THE TASK:
Print this span of the material below exactly: the line with "Lemma charge_bytes_spec st", the line with "replace (max_bytes lim", and every line between them, but nothing else.
┌──
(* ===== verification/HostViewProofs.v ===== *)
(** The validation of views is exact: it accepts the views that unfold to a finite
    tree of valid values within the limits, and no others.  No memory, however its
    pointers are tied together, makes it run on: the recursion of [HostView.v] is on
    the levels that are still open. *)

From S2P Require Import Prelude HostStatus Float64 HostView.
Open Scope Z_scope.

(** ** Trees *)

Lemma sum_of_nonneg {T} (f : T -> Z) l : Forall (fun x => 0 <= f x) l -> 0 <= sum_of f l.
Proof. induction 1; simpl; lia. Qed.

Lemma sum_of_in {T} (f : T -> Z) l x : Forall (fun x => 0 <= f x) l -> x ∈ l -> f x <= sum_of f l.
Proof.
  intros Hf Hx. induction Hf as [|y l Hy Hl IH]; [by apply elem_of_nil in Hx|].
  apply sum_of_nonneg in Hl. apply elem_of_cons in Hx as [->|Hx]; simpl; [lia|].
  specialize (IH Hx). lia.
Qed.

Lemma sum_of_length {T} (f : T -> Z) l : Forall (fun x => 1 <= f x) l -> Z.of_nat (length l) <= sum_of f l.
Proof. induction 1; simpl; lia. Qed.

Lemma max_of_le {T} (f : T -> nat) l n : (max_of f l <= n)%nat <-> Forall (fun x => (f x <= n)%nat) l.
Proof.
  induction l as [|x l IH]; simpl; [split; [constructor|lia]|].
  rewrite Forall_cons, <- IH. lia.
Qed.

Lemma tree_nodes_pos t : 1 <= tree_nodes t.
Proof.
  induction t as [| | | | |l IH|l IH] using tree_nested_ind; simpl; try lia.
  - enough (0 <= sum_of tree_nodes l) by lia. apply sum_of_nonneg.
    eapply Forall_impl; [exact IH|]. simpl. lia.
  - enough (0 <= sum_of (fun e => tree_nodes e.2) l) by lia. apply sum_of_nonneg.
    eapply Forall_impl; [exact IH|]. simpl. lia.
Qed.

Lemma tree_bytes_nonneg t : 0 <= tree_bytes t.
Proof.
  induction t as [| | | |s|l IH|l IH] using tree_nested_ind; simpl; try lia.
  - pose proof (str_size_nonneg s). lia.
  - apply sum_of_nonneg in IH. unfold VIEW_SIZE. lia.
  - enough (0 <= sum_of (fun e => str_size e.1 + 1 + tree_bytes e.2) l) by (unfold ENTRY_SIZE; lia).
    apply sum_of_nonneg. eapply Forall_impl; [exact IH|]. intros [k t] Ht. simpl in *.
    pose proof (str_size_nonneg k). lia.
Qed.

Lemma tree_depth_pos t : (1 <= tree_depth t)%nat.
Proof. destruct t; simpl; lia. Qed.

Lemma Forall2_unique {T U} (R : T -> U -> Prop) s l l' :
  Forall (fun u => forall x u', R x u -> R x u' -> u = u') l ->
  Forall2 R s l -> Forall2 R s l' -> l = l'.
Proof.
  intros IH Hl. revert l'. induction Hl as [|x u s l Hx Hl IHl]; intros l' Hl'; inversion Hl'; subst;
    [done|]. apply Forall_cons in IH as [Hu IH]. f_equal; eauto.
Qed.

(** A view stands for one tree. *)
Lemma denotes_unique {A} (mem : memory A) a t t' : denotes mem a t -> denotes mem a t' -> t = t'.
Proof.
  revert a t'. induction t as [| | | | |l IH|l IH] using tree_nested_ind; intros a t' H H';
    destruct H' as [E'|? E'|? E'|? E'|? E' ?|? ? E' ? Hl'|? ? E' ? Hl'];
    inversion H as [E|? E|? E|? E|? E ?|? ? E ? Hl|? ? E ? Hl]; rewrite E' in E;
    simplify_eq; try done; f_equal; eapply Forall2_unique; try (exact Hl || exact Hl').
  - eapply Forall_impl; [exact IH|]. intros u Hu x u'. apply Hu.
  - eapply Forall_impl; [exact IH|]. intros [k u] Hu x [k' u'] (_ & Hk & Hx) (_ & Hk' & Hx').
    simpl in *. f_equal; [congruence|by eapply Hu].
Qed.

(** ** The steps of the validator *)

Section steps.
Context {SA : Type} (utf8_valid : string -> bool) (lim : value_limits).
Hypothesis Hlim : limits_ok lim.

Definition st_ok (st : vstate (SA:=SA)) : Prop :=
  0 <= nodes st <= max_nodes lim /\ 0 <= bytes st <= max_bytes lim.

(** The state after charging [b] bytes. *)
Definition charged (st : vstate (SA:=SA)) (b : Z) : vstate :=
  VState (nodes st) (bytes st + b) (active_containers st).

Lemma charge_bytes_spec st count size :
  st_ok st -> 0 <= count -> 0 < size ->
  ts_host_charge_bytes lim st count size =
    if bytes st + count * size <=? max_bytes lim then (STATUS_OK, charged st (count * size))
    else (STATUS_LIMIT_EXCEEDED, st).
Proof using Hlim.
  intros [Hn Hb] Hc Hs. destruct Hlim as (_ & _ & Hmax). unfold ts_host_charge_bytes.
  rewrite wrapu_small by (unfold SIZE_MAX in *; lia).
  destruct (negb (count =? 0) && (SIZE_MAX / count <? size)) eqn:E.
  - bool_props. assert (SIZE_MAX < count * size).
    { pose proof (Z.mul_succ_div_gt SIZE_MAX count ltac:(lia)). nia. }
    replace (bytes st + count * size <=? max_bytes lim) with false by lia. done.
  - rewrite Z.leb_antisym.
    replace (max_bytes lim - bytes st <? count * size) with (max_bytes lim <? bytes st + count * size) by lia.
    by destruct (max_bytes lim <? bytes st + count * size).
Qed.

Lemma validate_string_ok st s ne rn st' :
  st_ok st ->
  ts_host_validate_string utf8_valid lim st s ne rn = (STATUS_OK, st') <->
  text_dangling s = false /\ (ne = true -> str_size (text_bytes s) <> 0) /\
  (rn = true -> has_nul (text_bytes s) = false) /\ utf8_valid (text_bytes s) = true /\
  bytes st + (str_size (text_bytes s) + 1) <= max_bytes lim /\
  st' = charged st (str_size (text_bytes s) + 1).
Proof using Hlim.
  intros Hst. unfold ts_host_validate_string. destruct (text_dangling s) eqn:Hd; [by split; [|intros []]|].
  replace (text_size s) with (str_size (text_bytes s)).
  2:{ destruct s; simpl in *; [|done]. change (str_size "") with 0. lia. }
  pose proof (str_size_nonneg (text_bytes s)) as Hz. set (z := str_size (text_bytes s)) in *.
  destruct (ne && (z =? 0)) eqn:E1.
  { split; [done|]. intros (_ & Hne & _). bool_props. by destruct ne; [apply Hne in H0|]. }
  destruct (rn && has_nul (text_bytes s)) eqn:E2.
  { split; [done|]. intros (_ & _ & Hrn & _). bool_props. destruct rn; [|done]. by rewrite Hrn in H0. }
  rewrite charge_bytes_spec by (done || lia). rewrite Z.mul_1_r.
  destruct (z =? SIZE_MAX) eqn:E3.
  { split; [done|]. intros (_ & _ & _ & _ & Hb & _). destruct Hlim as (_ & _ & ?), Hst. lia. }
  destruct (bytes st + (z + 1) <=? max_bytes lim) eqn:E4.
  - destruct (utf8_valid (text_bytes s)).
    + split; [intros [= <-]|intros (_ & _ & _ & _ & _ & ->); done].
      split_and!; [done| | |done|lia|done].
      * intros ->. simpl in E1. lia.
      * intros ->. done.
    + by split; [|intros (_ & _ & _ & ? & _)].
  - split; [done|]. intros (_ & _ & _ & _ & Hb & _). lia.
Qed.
└──
REPLY:
Lemma charge_bytes_spec st count size :
  st_ok st -> 0 <= count -> 0 < size ->
  ts_host_charge_bytes lim st count size =
    if bytes st + count * size <=? max_bytes lim then (STATUS_OK, charged st (count * size))
    else (STATUS_LIMIT_EXCEEDED, st).
Proof using Hlim.
  intros [Hn Hb] Hc Hs. destruct Hlim as (_ & _ & Hmax). unfold ts_host_charge_bytes.
  rewrite wrapu_small by (unfold SIZE_MAX in *; lia).
  destruct (negb (count =? 0) && (SIZE_MAX / count <? size)) eqn:E.
  - bool_props. assert (SIZE_MAX < count * size).
    { pose proof (Z.mul_succ_div_gt SIZE_MAX count ltac:(lia)). nia. }
    replace (bytes st + count * size <=? max_bytes lim) with false by lia. done.
  - rewrite Z.leb_antisym.
    replace (max_bytes lim - bytes st <? count * size) with (max_bytes lim <? bytes st + count * size) by lia.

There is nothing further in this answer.